Predicting the US 2020 Presidential election results. Data to predict how a person is going to vote
The purpose of this analysis is to provide insight on on how a person will vote in the 2020 US Presidential Election for swing states
The United States presidential election is among some of the most influential factors on not only the local market but also the global economy. Given the significance of the US Presidential Election and how it is capable of influencing the global economy, this group of scholors have attempted to predict the outcome of how a person is likely to vote during the 2020 US Presidential Elections. This project will attempt to use machine learning to predict the relationship between the different demographics such as race, age, gender, income to name a few and candidates'/party voter prefrerence totals for U.S. President. Political and economic variables are utilized in the model, and significant variables are identified through further analysis and statistical procedures.

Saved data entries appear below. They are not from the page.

Lemma decode_encode_cp (c : N) (bs rest : bytes) :
  Utf8.encode_cp c = Some bs ->
  Utf8.decode (bs ++ rest) = option_map (cons c) (Utf8.decode rest).
Proof.
  unfold Utf8.encode_cp.
  destruct (N.ltb_spec c 0x80) as [H1|H1]; [|
  destruct (N.ltb_spec c 0x800) as [H2|H2]; [|
  destruct (N.ltb_spec c 0x10000) as [H3|H3]; [|
  destruct (N.ltb_spec c 0x110000) as [H4|H4]; [|discriminate]]]].
  - intros [= <-]. simpl app. rewrite decode_unfold. cbv zeta.
    rewrite to_N_byte_of_N, N.mod_small by lia.
    now test_true (c <? 128).
  - intros [= <-]. simpl app. rewrite decode_unfold. cbv zeta.
    destruct (byte_masks (Utf8.byte_of_N (192 + N.shiftr c 6)))
      as (_ & _ & -> & -> & _).
    destruct (cont_spec c 0) as [-> ->].
    rewrite !N.shiftr_div_pow2, !N.shiftl_mul_pow2.
    change (2 ^ 6) with 64. change (2 ^ 0) with 1. rewrite N.div_1_r.
    rewrite lead_spec by lia_div.
    replace ((192 + c / 64) mod 32 * 64 + c mod 64) with c by lia_div.
    test_false (192 + c / 64 <? 128).
    test_true ((192 + c / 64) / 32 * 32 =? 192).
    unfold Utf8.scalar_in.
    test_true (128 <=? c). test_true (c <=? 2047). test_false (55296 <=? c).
    reflexivity.
  - destruct (N.leb_spec 0xD800 c) as [H5|H5];
      [destruct (N.ltb_spec c 0xE000) as [H6|H6]; [discriminate|] |];
      simpl andb; cbv iota.
    + intros [= <-]. simpl app. rewrite decode_unfold. cbv zeta.
      destruct (byte_masks (Utf8.byte_of_N (224 + N.shiftr c 12)))
        as (_ & _ & -> & _ & -> & -> & _).
      destruct (cont_spec c 0) as [-> ->].
      destruct (cont_spec c 6) as [-> ->].
      rewrite !N.shiftr_div_pow2, !N.shiftl_mul_pow2.
      change (2 ^ 6) with 64. change (2 ^ 0) with 1. change (2 ^ 12) with 4096.
      rewrite N.div_1_r.
      rewrite lead_spec by lia_div.
      replace ((224 + c / 4096) mod 16 * 4096 + c / 64 mod 64 * 64 + c mod 64)
        with c by lia_div.
      test_false (224 + c / 4096 <? 128).
      test_false ((224 + c / 4096) / 32 * 32 =? 192).
      test_true ((224 + c / 4096) / 16 * 16 =? 224).
      unfold Utf8.scalar_in.
      test_true (2048 <=? c). test_true (c <=? 65535). test_false (c <? 57344).
      now rewrite andb_false_r.
    + intros [= <-]. simpl app. rewrite decode_unfold. cbv zeta.
      destruct (byte_masks (Utf8.byte_of_N (224 + N.shiftr c 12)))
        as (_ & _ & -> & _ & -> & -> & _).
      destruct (cont_spec c 0) as [-> ->].
      destruct (cont_spec c 6) as [-> ->].
      rewrite !N.shiftr_div_pow2, !N.shiftl_mul_pow2.
      change (2 ^ 6) with 64. change (2 ^ 0) with 1. change (2 ^ 12) with 4096.
      rewrite N.div_1_r.
      rewrite lead_spec by lia_div.
      replace ((224 + c / 4096) mod 16 * 4096 + c / 64 mod 64 * 64 + c mod 64)
        with c by lia_div.
      test_false (224 + c / 4096 <? 128).
      test_false ((224 + c / 4096) / 32 * 32 =? 192).
      test_true ((224 + c / 4096) / 16 * 16 =? 224).
      unfold Utf8.scalar_in.
      test_true (2048 <=? c). test_true (c <=? 65535). test_false (55296 <=? c).
      reflexivity.
  - intros [= <-]. simpl app. rewrite decode_unfold. cbv zeta.
    destruct (byte_masks (Utf8.byte_of_N (240 + N.shiftr c 18)))
      as (_ & _ & -> & _ & -> & _ & -> & ->).
    destruct (cont_spec c 0) as [-> ->].
    destruct (cont_spec c 6) as [-> ->].
    destruct (cont_spec c 12) as [-> ->].
    rewrite !N.shiftr_div_pow2, !N.shiftl_mul_pow2.
    change (2 ^ 6) with 64. change (2 ^ 0) with 1. change (2 ^ 12) with 4096.
    change (2 ^ 18) with 262144.
    rewrite N.div_1_r.
    rewrite lead_spec by lia_div.
    replace ((240 + c / 262144) mod 8 * 262144 + c / 4096 mod 64 * 4096
             + c / 64 mod 64 * 64 + c mod 64) with c by lia_div.
    test_false (240 + c / 262144 <? 128).
    test_false ((240 + c / 262144) / 32 * 32 =? 192).
    test_false ((240 + c / 262144) / 16 * 16 =? 224).
    test_true ((240 + c / 262144) / 8 * 8 =? 240).
    unfold Utf8.scalar_in.
    test_true (65536 <=? c). test_true (c <=? 1114111). test_false (c <? 57344).
    now rewrite andb_false_r.
Qed.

Complete data analytics process by collecting, transforming, cleaning and modeling data
Showcase the usage of various tools such as:
- Python Programming (Python 3, NumPy, API interactions)
- Using fundamental statistics for modelling and forecasting
- Databases (MySQL, Mongo DB, ETL)
- Front-end web visualization (HTML, CSS, JavaScript, Bootstrap)
Many topics was brainstormed but the topic of the US 2020 Preseidential election was one that was not only current but the talking point of most conversations and as such remains at the forefront of everyone's mind. The group wanted to choose a topic that was not only fun, but one that is current, and relevevant in today's context.
To make for an even interesting conversation, we decided to look at the states that are categorized as swing states
. These are states, in American politics that could reasonably be won by either the Democratic or Republican presidential candidate by a swing in votes. This year, experts have identified seven key battleground states: North Carolina (NC), Florida (FL), Pennsylvania (PA), Michigan (MI), Arizona (AZ), Wisconsin (WI) and Ohio (OH) — which they say will determine the outcome of the election. This projects has captured data for five (AZ, MI, NC, PA, WI) of the seven satates identified.
Together, the swing states identified this year account for 119 electoral college votes up for grabs.
- North Carolina: 15 electoral votes
- Florida: 29 electoral votes
- Pennsylvania: 20 electoral votes
- Michigan: 16 electoral votes
- Arizona: 11 electoral votes
- Wisconsin: 10 electoral votes
- Ohio: 18 electoral votes
As implied earlier, these states are considered to be “competitive,” meaning over the last several election cycles, the electorate has switched between supporting Republicans and Democrats. The last presidential election, all of these states were won by Trump, the candidate for the Republican party.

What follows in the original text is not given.